What You’ll Do
- Process DDTM/translational medicine literature screening, entity extraction, relationship judgment, evidence capture, and field completion.
- Evaluate relationships among drugs, diseases, targets, biomarkers, clinical evidence, and translational evidence.
- Create positive examples, negative examples, edge cases, and historical error samples for AI workflow evaluation.
- Help define DDTM fields, quality thresholds, review rules, and migration acceptance criteria.
- Partner with the AI Native Data Engineer to convert manual decisions into Skills, prompts, rules, QA checklists, and error loops.
What We’re Looking For
- Bachelor's degree or above in Life Sciences, Biomedical Sciences, Pharmacy, Bioinformatics, or a related field.

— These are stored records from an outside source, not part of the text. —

Lemma match_plus_digits_to_eol s n :
  Re.match_plus is_digit eol_only s = Some n → digits_to_eol s = true.
Proof.
  revert n. induction s as [|a s IH]; intros n; [done |].
  cbn [Re.match_plus digits_to_eol]. destruct (is_digit a); [| done].
  destruct (Re.match_plus is_digit eol_only s) as [m|] eqn:E.
  - intros _. by rewrite (IH m).
  - unfold eol_only. destruct (Re.at_eol s); [| done].
    intros _. by rewrite orb_true_r.
Qed.

Lemma match_digits_pattern_shape s n :
  Re.match_here false digits_pattern s = Some n →
  ∃ s', s = String "." s' ∧ digits_to_eol s' = true.
Proof.
  destruct s as [|a s']; [done |]. cbn. case_bool_decide as Ea; [| done].
  change (Re.match_plus is_digit
            (λ s, if Re.at_eol s then Some 0%nat else None))
    with (Re.match_plus is_digit eol_only).
  destruct (Re.match_plus _ _ _) as [m|] eqn:Em; [| done]. intros _.
  subst a. exists s'. split; [done |]. by eapply match_plus_digits_to_eol.
Qed.

(** X2: a name in which no dot is followed by digits up to the end is
    returned as it is; in particular a numeric suffix in the middle of a
    name, or one followed by other characters, is kept. *)
Theorem clean_name_keeps_other_names s :
  ends_numeric s = false → clean_name s = s.
Proof.
  unfold clean_name, Re.re_sub. induction s as [|a s IH]; intros Hs.
  - done.
  - cbn [ends_numeric] in Hs. apply orb_false_iff in Hs as [Ha Hs].
    cbn [Re.sub_go].
    destruct (Re.match_here _ _ _) as [n|] eqn:E.
    + apply match_digits_pattern_shape in E as (s' & [= -> ->] & Hd).
      by rewrite Hd in Ha.
    + by rewrite IH.
Qed.

Lemma clean_name_keeps_other_names_witness :
  clean_name "Wall.003.L" = "Wall.003.L".
Proof. apply (clean_name_keeps_other_names "Wall.003.L"). reflexivity. Defined.

Lemma digits_to_eol_decompose s :
  digits_to_eol s = true →
  ∃ ds t, s = ds +:+ t ∧ digits ds = true ∧ ds ≠ "" ∧ Re.at_eol t = true.
Proof.
  induction s as [|a s IH]; [done |]. cbn [digits_to_eol].
  intros [Ha [Hs | Hs]%orb_true_iff]%andb_true_iff.
  - destruct (IH Hs) as (ds & t & -> & Hd & _ & Ht).
    exists (String a ds), t. cbn. by rewrite Ha, Hd.
  - exists (String a ""), s. cbn. by rewrite Ha.
Qed.

(** The names X2 leaves out are exactly those of the form X1 covers. *)
Lemma ends_numeric_decompose s :
  ends_numeric s = true →
  ∃ b ds t, s = b +:+ String "." ds +:+ t
            ∧ digits ds = true ∧ ds ≠ "" ∧ Re.at_eol t = true.
Proof.
  induction s as [|a s IH]; [done |]. cbn [ends_numeric].
  intros [[Ha Hs]%andb_true_iff | Hs]%orb_true_iff.
  - apply bool_decide_eq_true in Ha as ->.
    destruct (digits_to_eol_decompose s Hs) as (ds & t & -> & Hd & Hne & Ht).
    by exists "", ds, t.
  - destruct (IH Hs) as (b & ds & t & -> & Hd & Hne & Ht).
    by exists (String a b), ds, t.
Qed.

(** ** Suffixes of strings *)

Lemma lower_app s t : lower (s +:+ t) = lower s +:+ lower t.
Proof.
  induction s as [|a s IH]; [done |]. rewrite str_app_cons. cbn [lower].
  by rewrite IH, str_app_cons.
Qed.

Lemma rev_app_acc s acc : String.rev_app s acc = String.rev s +:+ acc.
Proof.
  unfold String.rev. revert acc. induction s as [|a s IH]; intros acc.
  - done.
  - cbn [String.rev_app]. rewrite (IH (String a acc)), (IH (String a "")).
    by rewrite str_app_assoc.
Qed.

Lemma rev_cons a s : String.rev (String a s) = String.rev s +:+ String a "".
Proof. unfold String.rev at 1. cbn [String.rev_app]. apply rev_app_acc. Qed.
(** * Gradebook Analyzer: a shallow embedding of [gradebook.py]

    The script reads a name -> mark mapping (typed in or loaded from a CSV
    file), computes descriptive statistics, assigns letter grades, prints a
    report and optionally exports it as CSV.

    Conventions of the embedding.
    - A Python [int] is a [Z]; a Python [str] is a [string] whose characters
      are the code points below 256.
    - A Python [dict] is an association list in insertion order, without
      duplicate keys ([wf]); [setitem] is [d[k] = v].
    - A call that may raise returns a [result]; [try ... except] is a match
      on it.
    - A Python [float] is the rational value of a double ([PyFloat]); a
      true division [a / b] rounds the quotient to the nearest double and
      raises [OverflowError] beyond the largest one ([round_double]).
    - [int(s)] and [str(n)] refuse more than 4300 digits, as CPython does
      ([max_str_digits]).
    - [csv.reader] and [csv.writer] are taken at their interface: a CSV file
      is the list of its rows, a row is the list of its fields. The export
      writes its file with [newline=''] and the import reads it without, so
      the fields read back have their newlines translated
      ([universal_newlines]); the reader gives up at a field of more than
      131072 characters ([field_size_limit]).
    - [len] of a container is at most [sys.maxsize], so that printing it
      cannot fail: it is printed with [decimal].
    - Of what the program prints, the messages of the input adapters, the
      lines of the pass/fail summary and of the results table are kept. *)

From Stdlib Require Import ZArith List Bool Lia Ascii String.
From Stdlib Require Import QArith Qround Qabs Qpower Lqa.
From Stdlib Require Import Permutation Sorted Mergesort Orders.
From Stdlib Require Import DecimalString DecimalPos.
Import ListNotations.

Local Open Scope string_scope.
Local Open Scope Z_scope.

(** ** Exceptions *)

Inductive exn : Type :=
| ValueError | IndexError | KeyError | ZeroDivisionError
| StatisticsError | StopIteration | FileNotFoundError | EOFError
| OverflowError
| CsvError.  (* csv.Error *)

Inductive result (A : Type) : Type :=
| Ok (a : A)
| Raise (e : exn).

Arguments Ok {A} a.
Arguments Raise {A} e.

Definition bind {A B : Type} (r : result A) (k : A -> result B) : result B :=
  match r with
  | Ok a => k a
  | Raise e => Raise e
  end.

Declare Scope py_scope.
Delimit Scope py_scope with py.
Notation "x <- c1 ;; c2" := (bind c1 (fun x => c2))
  (at level 61, c1 at next level, right associativity) : py_scope.
Local Open Scope py_scope.
(** The blood-type conjunct of the request filter, for a donor type of
    the enum, is membership of the specified row. *)
Lemma request_bloodType_filter now coordinates maxDistance T r :
  In T bloodTypes ->
  BloodRequest.nearby_query distance now coordinates maxDistance (Some T) r
  = within distance BloodRequest.location coordinates maxDistance r
    && mongo_in (BloodRequest.status r) ["active"; "partially_fulfilled"]
    && (now <? BloodRequest.requiredBy r)
    && mongo_in (BloodRequest.bloodType r) (spec_compatibility_row T).
Proof.
  intro HT. unfold BloodRequest.nearby_query.
  rewrite (truthy_bloodType T HT), (compatible_row_as_specified T HT).
  reflexivity.
Qed.
End MatchingFacts.

(** C1.  For a donor blood type [T] of the eight, the row the code looks
    up is the specified row; [findNearby] with [donorBloodType = T]
    returns only requests whose blood type lies in that row; and a stored
    request within the radius, of an eligible status and with a future
    deadline, whose blood type lies in the row, is returned. *)
Theorem C1_findNearbyRequests_compatibility_row
  (distance : Coordinates -> Coordinates -> Q) (now : Date)
  (users : list User.t) (requests : list BloodRequest.t)
  (coordinates : Coordinates) (maxDistance : Z) (T : string)
  (HT : In T bloodTypes) :
  BloodRequest.getCompatibleBloodTypes T = spec_compatibility_row T
  /\ (forall p,
        In p (BloodRequest.findNearby distance now users requests coordinates
                maxDistance (Some T)) ->
        In (BloodRequest.bloodType (BloodRequest.doc p))
           (spec_compatibility_row T))
  /\ (forall r,
        In r requests ->
        within distance BloodRequest.location coordinates maxDistance r = true ->
        In (BloodRequest.status r) ["active"; "partially_fulfilled"] ->
        now < BloodRequest.requiredBy r ->
        In (BloodRequest.bloodType r) (spec_compatibility_row T) ->
        In (BloodRequest.populate users r)
           (BloodRequest.findNearby distance now users requests coordinates
              maxDistance (Some T))).
Proof.
  split; [exact (compatible_row_as_specified T HT)|]. split.
  - intros p Hp. apply In_request_findNearby in Hp.
    destruct Hp as [r [-> [_ Hq]]].
    rewrite (request_bloodType_filter _ _ _ _ _ _ HT) in Hq.
    apply andb_prop in Hq. destruct Hq as [_ Hb].
    apply mongo_in_In in Hb. exact Hb.
  - intros r Hr Hw Hs Hd Hb. apply In_request_findNearby.
    exists r. split; [reflexivity|]. split; [exact Hr|].
    rewrite (request_bloodType_filter _ _ _ _ _ _ HT), Hw.
    apply mongo_in_In in Hs. apply mongo_in_In in Hb. rewrite Hs, Hb.
    apply Z.ltb_lt in Hd. rewrite Hd. reflexivity.
Qed.

(** What the two nearby endpoints answer when both coordinates are given. *)
Lemma getNearbyDonors_answer distance q w lat lng :
  latitude q = Some lat -> longitude q = Some lng ->
  exists radius,
    payload (donorController.getNearbyDonors distance q w)
    = NearbyDonors
        (Donor.findNearby distance (users w) (donors w) (lng, lat) radius
           (q_bloodType q))
        radius (or_all (q_bloodType q)).
Proof.
  intros Hlat Hlng. unfold donorController.getNearbyDonors.
  rewrite Hlat, Hlng. eexists. reflexivity.
Qed.

Lemma getNearbyRequests_answer distance now q w lat lng :
  latitude q = Some lat -> longitude q = Some lng ->
  exists radius,
    payload (requestController.getNearbyRequests distance now q w)
    = NearbyRequests
        (BloodRequest.findNearby distance now (users w) (requests w) (lng, lat)
           radius (q_bloodType q))
        radius (or_all (q_bloodType q)).
Proof.
  intros Hlat Hlng. unfold requestController.getNearbyRequests.
  rewrite Hlat, Hlng. eexists. reflexivity.
Qed.

(** C6.  Every request returned by [findNearby] has status ['active'] or
    ['partially_fulfilled'] and a [requiredBy] strictly after the time of
    the query; a stored request of another status, or whose [requiredBy]
    is not after that time, is not returned, wherever it lies and whatever
    its blood type. *)
Theorem C6_findNearbyRequests_only_open_future
  (distance : Coordinates -> Coordinates -> Q) (now : Date)
  (users : list User.t) (requests : list BloodRequest.t)
  (coordinates : Coordinates) (maxDistance : Z) (bt : option string) :
  (forall p,
     In p (BloodRequest.findNearby distance now users requests coordinates
             maxDistance bt) ->
     In (BloodRequest.status (BloodRequest.doc p))
        ["active"; "partially_fulfilled"]
     /\ now < BloodRequest.requiredBy (BloodRequest.doc p))
  /\ (forall r,
        ~ In (BloodRequest.status r) ["active"; "partially_fulfilled"]
        \/ BloodRequest.requiredBy r <= now ->
        ~ In (BloodRequest.populate users r)
             (BloodRequest.findNearby distance now users requests coordinates
                maxDistance bt)).
Proof.
  assert (Hq : forall r,
             BloodRequest.nearby_query distance now coordinates maxDistance bt r
             = true ->
             In (BloodRequest.status r) ["active"; "partially_fulfilled"]
             /\ now < BloodRequest.requiredBy r).
  { intros r H. unfold BloodRequest.nearby_query in H.
    apply andb_prop in H. destruct H as [H _].
    apply andb_prop in H. destruct H as [H Hd].
    apply andb_prop in H. destruct H as [_ Hs].
    split; [now apply mongo_in_In|now apply Z.ltb_lt]. }
  split.
  - intros p Hp. apply In_request_findNearby in Hp.
    destruct Hp as [r [-> [_ H]]]. simpl. apply Hq, H.
  - intros r Hbad Hin. apply In_request_findNearby in Hin.
    destruct Hin as [r' [E [_ H]]].
    assert (r = r') by (injection E; auto). subst r'.
    destruct (Hq r H) as [Hs Hd].
    destruct Hbad as [Hbad|Hbad]; [exact (Hbad Hs)|lia].
Qed.

(** C5.  Every donor returned by [Donor.findNearby] is a stored donor
    that is available and lies within the requested radius of the point,
    and when a blood type (any non-empty string) is supplied the donor
    has exactly that blood type. *)
Theorem C5_findNearbyDonors_available_in_radius_exact_type
  (distance : Coordinates -> Coordinates -> Q)
  (users : list User.t) (donors : list Donor.t)
  (coordinates : Coordinates) (maxDistance : Z) (bt : option string)
  (p : Donor.populated)
  (Hp : In p (Donor.findNearby distance users donors coordinates maxDistance bt)) :
  In (Donor.doc p) donors
  /\ Donor.isAvailable (Donor.doc p) = true
  /\ (distance coordinates (Donor.location (Donor.doc p))
        <= inject_Z maxDistance)%Q
  /\ (forall T, bt = Some T -> T <> "" ->
                Donor.bloodType (Donor.doc p) = T).
Proof.
  apply In_donor_findNearby in Hp. destruct Hp as [d [-> [Hd Hq]]]. simpl.
  unfold Donor.nearby_query in Hq.
  apply andb_prop in Hq. destruct Hq as [Hq Hb].
  apply andb_prop in Hq. destruct Hq as [Hw Ha].
  split; [exact Hd|]. split; [now apply Bool.eqb_prop in Ha|].
  split; [now apply Qle_bool_iff in Hw|].
  intros T -> HT. apply String.eqb_neq in HT. simpl in Hb.
  rewrite HT in Hb. now apply String.eqb_eq in Hb.
Qed.

(** ** Result order of the request search *)

Lemma compare_refl (a : string) : String.compare a a = Eq.
Proof.
  pose proof (String.compare_antisym a a) as H.
  destruct (String.compare a a); simpl in H; congruence.
Qed.

Lemma compare_Gt_Lt (a b : string) :
  String.compare a b = Gt <-> String.compare b a = Lt.
Proof.
  rewrite (String.compare_antisym b a).
  destruct (String.compare a b); simpl; split; congruence.
Qed.

Lemma compare_Lt_trans (a b c : string) :
  String.compare a b = Lt -> String.compare b c = Lt -> String.compare a c = Lt.
Proof.
  intros H1 H2. apply String_as_OT.cmp_lt.
  apply String_as_OT.cmp_lt in H1. apply String_as_OT.cmp_lt in H2.
  eapply String_as_OT.lt_trans; eassumption.
Qed.

Lemma sort_order_total (a b : BloodRequest.t) :
  BloodRequest.sort_order a b = true \/ BloodRequest.sort_order b a = true.
Proof.
  unfold BloodRequest.sort_order.
  rewrite (String.compare_antisym (BloodRequest.urgency b)
                                  (BloodRequest.urgency a)).
  destruct (String.compare (BloodRequest.urgency a) (BloodRequest.urgency b));
    simpl; auto.
  destruct (Z.leb_spec (BloodRequest.requiredBy a) (BloodRequest.requiredBy b));
    [left; reflexivity|right; apply Z.leb_le; lia].
Qed.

- 2+ years in life sciences content, drug R&D intelligence, clinical research, biomedical literature curation, or medical database work.
- Able to read English biomedical literature and understand drugs, diseases, targets, biomarkers, clinical stages, and evidence levels.
- Experience with DDTM, translational medicine, drug intelligence, clinical evidence, or biomedical databases preferred.
- Detail-oriented and comfortable working through backlog while documenting repeatable rules.
- Willing to use AI tools while owning the scientific/content judgment.
- Chinese-English collaboration ability preferred.